(** *** changePassword *)

(** The object [{ password: hashed, failedLoginAttempts: 0, lockUntil: null }]. *)
Definition passwordChanged (hashed : string) : Patch :=
  {| p_username := None; p_email := None;
     p_password := Some hashed;
     p_walletAddress := None; p_isVerified := None;
     p_verificationToken := None;
     p_failedLoginAttempts := Some 0;
     p_lockUntil := Some None;
     p_resetPasswordToken := None;
     p_resetPasswordExpires := None |}.

Definition changePassword (userId : Z) (currentPassword newPassword : string)
    : M MessageResult :=
  rethrow "Failed to change password"
    (found <- User_findByPk userId ;;
     match found with
     | None => throw "User not found"
     | Some u =>
         if negb (bcrypt_compare currentPassword (password u)) then
           throw "Current password is incorrect"
         else
           hashedPassword <- bcrypt_hashM newPassword saltRounds ;;
           user_update u (passwordChanged hashedPassword) ;;;
           ret (mkMessageResult true "Password changed successfully" None)
     end).

(** *** getUserStats *)

(** [{ lockUntil: { [Op.gt]: now } }]; a null [lockUntil] compares as not
    greater. *)
Definition lockedAfter (now : Z) (r : User) : bool :=
  match lockUntil r with
  | Some t => now <? t
  | None => false
  end.

Definition getUserStats : M UserStats :=
  rethrow "Failed to get user statistics"
    (total <- User_count (fun _ => true) ;;
     verified <- User_count isVerified ;;
     now <- Date_now ;;
     locked <- User_count (lockedAfter now) ;;
     ret (mkUserStats total verified locked (total - verified))).

End Session.

(** ** The HTTP layer in front of the service *)

From Stdlib Require Import Ascii.

(** The JSON bodies the handlers send: a service result as it is,
    [{ message }] or [{ message, error }], and [{ success: false, message }]. *)
Inductive Body (A : Type) :=
| Json (result : A)
| Failure (message : string) (error : option string)
| Denied (message : string).
Arguments Json {A} result.
Arguments Failure {A} message error.
Arguments Denied {A} message.

(** [res.status(status).json(body)] *)
Record Response (A : Type) := mkResponse {
  status : Z;
  body : Body A
}.
Arguments mkResponse {A} status body.
Arguments status {A} r.
Arguments body {A} r.

(** A handler runs against the world and always answers. *)
Definition Handler (A : Type) : Type := World -> Response A * World.

(** [try { const result = await call; return res.status(ok).json(result) }
     catch (err) { return res.status(ko).json({ message, error: err.message }) }] *)
Definition answer {A : Type} (call : M A) (ok ko : Z) (message : string) : Handler A :=
  fun w => match call w with
           | (Returned result, w') => (mkResponse ok (Json result), w')
           | (Thrown msg, w') => (mkResponse ko (Failure message (Some msg)), w')
           end.

Definition reply {A : Type} (r : Response A) : Handler A := fun w => (r, w).

(** The text of a body field that may be missing. *)
Definition text (o : option string) : string := orElse o "".

(** Truthiness of [req.user?.id]. *)
Definition truthyId (o : option Z) : bool :=
  match o with Some n => negb (n =? 0) | None => false end.

(** [str.split(sep)] for a one-character separator. *)
Fixpoint split (sep : Ascii.ascii) (s : string) : list string :=
  match s with
  | EmptyString => [""]
  | String c rest =>
      if Ascii.eqb c sep then "" :: split sep rest
      else match split sep rest with
           | part :: parts => String c part :: parts
           | [] => [String c ""]
           end
  end.

(** What a middleware does with a request: hand it on, here with
    [req.user] set, or answer it. *)
Inductive Passage (A : Type) :=
| Next (reqUser : PublicUser)
| Respond (r : Response A).
Arguments Next {A} reqUser.
Arguments Respond {A} r.

Section Http.

Context {R : Runtime} {V : TokenVerifier}.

____________________

(INSTRUCTIONS FOR THE TASK): Exact copies of all the lines above are required.

(SOLUTION TO THIS PROBLEM):
(** *** changePassword *)

(** The object [{ password: hashed, failedLoginAttempts: 0, lockUntil: null }]. *)
Definition passwordChanged (hashed : string) : Patch :=
  {| p_username := None; p_email := None;
     p_password := Some hashed;
     p_walletAddress := None; p_isVerified := None;
     p_verificationToken := None;
     p_failedLoginAttempts := Some 0;
     p_lockUntil := Some None;
     p_resetPasswordToken := None;
     p_resetPasswordExpires := None |}.

Definition changePassword (userId : Z) (currentPassword newPassword : string)
    : M MessageResult :=
  rethrow "Failed to change password"
    (found <- User_findByPk userId ;;
     match found with
     | None => throw "User not found"
     | Some u =>
         if negb (bcrypt_compare currentPassword (password u)) then
           throw "Current password is incorrect"
         else
           hashedPassword <- bcrypt_hashM newPassword saltRounds ;;
           user_update u (passwordChanged hashedPassword) ;;;
           ret (mkMessageResult true "Password changed successfully" None)
     end).

(** *** getUserStats *)

(** [{ lockUntil: { [Op.gt]: now } }]; a null [lockUntil] compares as not
    greater. *)
Definition lockedAfter (now : Z) (r : User) : bool :=
  match lockUntil r with
  | Some t => now <? t
  | None => false
  end.

Definition getUserStats : M UserStats :=
  rethrow "Failed to get user statistics"
    (total <- User_count (fun _ => true) ;;
     verified <- User_count isVerified ;;
     now <- Date_now ;;
     locked <- User_count (lockedAfter now) ;;
     ret (mkUserStats total verified locked (total - verified))).

End Session.

(** ** The HTTP layer in front of the service *)

From Stdlib Require Import Ascii.

(** The JSON bodies the handlers send: a service result as it is,
    [{ message }] or [{ message, error }], and [{ success: false, message }]. *)
Inductive Body (A : Type) :=
| Json (result : A)
| Failure (message : string) (error : option string)
| Denied (message : string).
Arguments Json {A} result.
Arguments Failure {A} message error.
Arguments Denied {A} message.

(** [res.status(status).json(body)] *)
Record Response (A : Type) := mkResponse {
  status : Z;
  body : Body A
}.
Arguments mkResponse {A} status body.
Arguments status {A} r.
Arguments body {A} r.

(** A handler runs against the world and always answers. *)
Definition Handler (A : Type) : Type := World -> Response A * World.

(** [try { const result = await call; return res.status(ok).json(result) }
     catch (err) { return res.status(ko).json({ message, error: err.message }) }] *)
Definition answer {A : Type} (call : M A) (ok ko : Z) (message : string) : Handler A :=
  fun w => match call w with
           | (Returned result, w') => (mkResponse ok (Json result), w')
           | (Thrown msg, w') => (mkResponse ko (Failure message (Some msg)), w')
           end.

Definition reply {A : Type} (r : Response A) : Handler A := fun w => (r, w).

(** The text of a body field that may be missing. *)
Definition text (o : option string) : string := orElse o "".

(** Truthiness of [req.user?.id]. *)
Definition truthyId (o : option Z) : bool :=
  match o with Some n => negb (n =? 0) | None => false end.

(** [str.split(sep)] for a one-character separator. *)
Fixpoint split (sep : Ascii.ascii) (s : string) : list string :=
  match s with
  | EmptyString => [""]
  | String c rest =>
      if Ascii.eqb c sep then "" :: split sep rest
      else match split sep rest with
           | part :: parts => String c part :: parts
           | [] => [String c ""]
           end
  end.

(** What a middleware does with a request: hand it on, here with
    [req.user] set, or answer it. *)
Inductive Passage (A : Type) :=
| Next (reqUser : PublicUser)
| Respond (r : Response A).
Arguments Next {A} reqUser.
Arguments Respond {A} r.

Section Http.

Context {R : Runtime} {V : TokenVerifier}.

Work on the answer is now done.